Improving Miniature Boreholes With Microcut Technology

Jon Lawson

Adrian Venetz explains how engineering experts working on improving miniature boreholes use advanced motors to build their machines

Superfinishing boreholes doesn’t immediately sound like the most spectacular business area. But the team at Microcut, a Swiss company from Lengnau, have perfected a technology that has made them internationally sought-after professionals. They have named their procedure “microcut bore sizing”. Put simply, it’s all about touching up the tiniest boreholes. And when we say tiny, we mean tiny: we are talking about dimensions in the micrometre range. The smallest boreholes measure a mere 0.015mm – not even a human hair could fit through them.

“We don’t drill any holes ourselves, we improve existing ones,” explains Microcut engineer, Adolf von Burg. Especially in markets such as medical technology, fibre optic technology and the automotive industry, perfect bores are in demand – think medical cannulas, minuscule injection nozzles or assembly instruments for microelectronics.

Honing technology

In simple terms, the machining process can be considered a kind of grinding process. In technical jargon, it’s called honing. Cylinders in car engines, for example, are commonly treated using honing technology. Only if the cylinders are perfectly round and smooth on the inside can the pistons travel smoothly up and down. Microcut does exactly that – just on a much smaller scale. Depending on the diameter of the bore, a needle-like rod or wire coated with ultra-fine diamond grains or covered in a liquid diamond suspension is guided through an existing borehole. High-precision rotation and longitudinal movement of the wire in the opening enlarges, centres, rounds or polishes the borehole.

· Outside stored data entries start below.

Lemma find_some_le (before after : pystr) :
  exists p, find (before ++ sep ++ after) sep = Some p
            /\ (p <= List.length before)%nat.
Proof.
  induction before as [|c before IH].
  - exists 0%nat. split; [|apply Nat.le_refl].
    apply find_here. apply (startswith_app sep after).
  - destruct IH as (p & Hp & Hle). cbn [app].
    destruct (startswith (c :: before ++ sep ++ after) sep) eqn:E.
    + exists 0%nat. split; [apply find_here; exact E|apply Nat.le_0_l].
    + exists (S p). split.
      * rewrite (find_later _ _ _ E), Hp. reflexivity.
      * cbn [List.length]. lia.
Qed.

(** No occurrence of the separator lies before the one [find] returns. *)
Lemma find_some_first (s : pystr) (pos : nat) :
  find s sep = Some pos -> ~ occurs sep (firstn pos s).
Proof.
  intros Hf (l & r & Hl).
  pose proof (find_some_cut s pos Hf) as Hcut.
  rewrite Hl in Hcut. rewrite <- !app_assoc in Hcut.
  destruct (find_some_le l (r ++ sep ++ skipn (pos + List.length sep) s))
    as (p & Hp & Hle).
  rewrite <- Hcut, Hf in Hp. injection Hp as <-.
  apply (f_equal (@List.length codepoint)) in Hl.
  rewrite !length_app, length_firstn in Hl.
  destruct sep as [|c sep']; [congruence|]. cbn [List.length] in Hl. lia.
Qed.

Lemma skipn_after_find_shorter (s : pystr) (pos : nat) :
  find s sep = Some pos ->
  (List.length (skipn (pos + List.length sep) s) < List.length s)%nat.
Proof.
  intros Hf. destruct s as [|c s].
  - cbn [find] in Hf. destruct (startswith [] sep) eqn:E; [|discriminate].
    apply startswith_true in E. destruct E as [r E].
    destruct sep; [congruence|discriminate].
  - rewrite length_skipn. destruct sep as [|d sep']; [congruence|].
    cbn [List.length]. lia.
Qed.

(** Induction along the cuts of [split_loop]. *)
Lemma split_loop_cuts (P : pystr -> list pystr -> Prop) :
  (forall s, find s sep = None -> P s [s]) ->
  (forall s pos,
     find s sep = Some pos ->
     P (skipn (pos + List.length sep) s)
       (split_loop (skipn (pos + List.length sep) s) sep) ->
     P s (firstn pos s :: split_loop (skipn (pos + List.length sep) s) sep)) ->
  forall s, P s (split_loop s sep).
Proof.
  intros Hnone Hsome s.
  remember (List.length s) as n eqn:Hn. revert s Hn.
  induction n as [n IH] using lt_wf_ind. intros s ->.
  destruct (find s sep) as [pos|] eqn:Hf.
  - rewrite (split_loop_some s sep pos sep_not_nil Hf).
    apply (Hsome s pos Hf).
    apply (IH _ (skipn_after_find_shorter s pos Hf)). reflexivity.
  - rewrite (split_loop_none s sep Hf). apply Hnone. exact Hf.
Qed.

Lemma split_loop_join (s : pystr) :
  split_loop s sep <> [] /\ join sep (split_loop s sep) = s.
Proof.
  apply (split_loop_cuts (fun s parts => parts <> [] /\ join sep parts = s)).
  - intros s' _. split; [discriminate|reflexivity].
  - intros s' pos Hf [Hne Hjoin]. split; [discriminate|].
    destruct (split_loop (skipn (pos + List.length sep) s') sep) as [|p ps];
      [congruence|].
    cbn [join] in *. rewrite Hjoin. symmetry. apply find_some_cut. exact Hf.
Qed.

Lemma split_loop_pieces (s : pystr) :
  Forall (fun p => ~ occurs sep p) (split_loop s sep).
Proof.
  apply (split_loop_cuts (fun _ parts => Forall (fun p => ~ occurs sep p) parts)).
  - intros s' Hf. constructor; [|constructor].
    apply find_none_not_occurs. exact Hf.
  - intros s' pos Hf Hrest. constructor; [|exact Hrest].
    apply find_some_first. exact Hf.
Qed.

Lemma split_nonempty_sep (s : pystr) : split s sep = Ok (split_loop s sep).
Proof.
  unfold split. destruct sep; [congruence|reflexivity].
Qed.

End SplitPieces.

(** ** Words *)

Section Words.

Lemma split_whitespace_from_app (cur a b : pystr) (w : codepoint) :
  isspace w = true ->
  split_whitespace_from cur (a ++ w :: b)
  = split_whitespace_from cur a ++ split_whitespace_from [] b.
Proof.
  intros Hw. revert cur. induction a as [|c a IH]; intros cur.
  - cbn [app split_whitespace_from]. rewrite Hw. destruct cur; reflexivity.
  - cbn [app split_whitespace_from]. destruct (isspace c).
    + destruct cur; rewrite IH; reflexivity.
    + apply IH.
Qed.

Lemma split_whitespace_from_nil_iff (cur s : pystr) :
  split_whitespace_from cur s = [] <-> cur = [] /\ blank s.
Proof.
  unfold blank. revert cur. induction s as [|c s IH]; intros cur.
  - cbn. destruct cur; split; intros H; try tauto; try discriminate.
    destruct H as [H _]. discriminate.
  - cbn [split_whitespace_from forallb]. destruct (isspace c); cbn [andb].
    + destruct cur as [|d cur].
      * apply IH.
      * split; [discriminate|]. intros [H _]. discriminate.
    + rewrite IH. split; [intros [H _]; discriminate|intros [_ H]; discriminate].
Qed.

Lemma word_count_zero_iff (s : pystr) : word_count s = 0%Z <-> blank s.
Proof.
  unfold word_count, len, split_whitespace. split.
  - intros H. destruct (split_whitespace_from [] s) eqn:E.
    + apply split_whitespace_from_nil_iff in E. tauto.
    + cbn [List.length] in H. lia.
  - intros H.
    rewrite (proj2 (split_whitespace_from_nil_iff [] s) (conj eq_refl H)).
    reflexivity.
Qed.

Lemma split_whitespace_from_words (cur s : pystr) :
  (forall c, In c cur -> isspace c = false) ->
  Forall (fun w => w <> [] /\ forall c, In c w -> isspace c = false)
    (split_whitespace_from cur s)
  /\ List.concat (split_whitespace_from cur s)
     = rev cur ++ filter (fun c => negb (isspace c)) s.
Proof.
  revert cur. induction s as [|c s IH]; intros cur Hcur.
  - cbn [split_whitespace_from filter]. destruct cur as [|d cur].
    + split; [constructor|reflexivity].
    + split.
      * constructor; [|constructor]. split.
        -- intros E. apply (f_equal (@List.length codepoint)) in E.
           rewrite length_rev in E. discriminate.
        -- intros x Hx. apply Hcur. apply in_rev. exact Hx.
      * cbn [List.concat]. reflexivity.
  - cbn [split_whitespace_from filter]. destruct (isspace c) eqn:E; cbn [negb].
    + destruct (IH [] (fun x (H : In x []) => match H with end)) as [Hall Hcat].
      destruct cur as [|d cur].
      * split; [exact Hall|exact Hcat].
      * split.
        -- constructor; [|exact Hall]. split.
           ++ intros E'. apply (f_equal (@List.length codepoint)) in E'.
              rewrite length_rev in E'. discriminate.
           ++ intros x Hx. apply Hcur. apply in_rev. exact Hx.
        -- cbn [List.concat]. rewrite Hcat. reflexivity.
    + destruct (IH (c :: cur)) as [Hall Hcat].
      * intros x [<-|Hx]; [exact E|apply Hcur; exact Hx].
      * split; [exact Hall|].
        rewrite Hcat. cbn [rev]. rewrite <- app_assoc. reflexivity.
Qed.

(** X6. The words of [s.split()] are never empty, hold no whitespace, and put
    end to end are the text with its whitespace taken out: the count of line
    19 counts maximal runs of non-whitespace characters. *)
Theorem split_whitespace_words (s : pystr) :
  Forall (fun w => w <> [] /\ forall c, In c w -> isspace c = false)
    (split_whitespace s)
  /\ List.concat (split_whitespace s)
     = filter (fun c => negb (isspace c)) s.
Proof.
  apply (split_whitespace_from_words [] s). intros c [].
Qed.

(** X5. Word counts add up across a whitespace character: the count of
    [a ++ [w] ++ b] is the count of [a] plus the count of [b]. *)
Theorem word_count_additive (a b : pystr) (w : codepoint) :
  isspace w = true ->
  word_count (a ++ w :: b) = (word_count a + word_count b)%Z.
Proof.
  intros Hw. unfold word_count, len, split_whitespace.
  rewrite (split_whitespace_from_app [] a b w Hw), length_app. lia.
Qed.

(** "a b" and "c d e" around a line feed: 2 + 3 words. *)
Lemma word_count_additive_witness :
  word_count (lit "a b" ++ 10%N :: lit "c d e")
  = (word_count (lit "a b") + word_count (lit "c d e"))%Z.
Proof.
  apply word_count_additive. reflexivity.
Defined.

End Words.

(** ** Lemmas on the validator *)

Section Rendering.

Lemma limit_above_maxsize : (PY_SSIZE_T_MAX + 1 < INT_STR_LIMIT)%Z.
Proof.
  unfold PY_SSIZE_T_MAX, INT_STR_LIMIT, MAX_STR_DIGITS.
  apply Z.lt_le_trans with (10 ^ 63)%Z.
  - vm_compute. reflexivity.
  - apply Z.pow_le_mono_r; [reflexivity|discriminate].
Qed.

The small company processes the workpieces on its own machines in Lengnau according to customer specifications. The main business, however, is the development and sale of such machines to customers all over the world. “First and foremost, we are mechanical engineers,” states von Burg. Microcut produces and supplies around five to 10 customer-specific systems per year. “We can’t complain. There is a lot of demand, especially as our technology is also becoming increasingly popular for larger boreholes of several millimetres.”

Microcut prefers to use motors made by maxon in the machines it has developed in-house. “We have a long tradition of using maxon components,” says development engineer, Thomas Kohler, explaining that he believes that in terms of durability, reliability and precision, maxon’s brushless DC motors are unsurpassed.

Microcut also sources gearboxes, encoders and controllers from the Swiss drive specialist. For some time now, buyer and engineer von Burg has been using maxon’s online shop for this purpose. “A big advantage is that I can directly see the availability and prices of the products. The shop is very convenient and clearly structured.” Microcut engineers have also made frequent use of the possibility of configuring and combining components online. Von Burg comments, “A very helpful tool!”

Incidentally, maxon is not only a supplier but also a customer of Microcut. The Bern-based company processes boreholes in small ceramic parts produced by maxon motor in Sexau.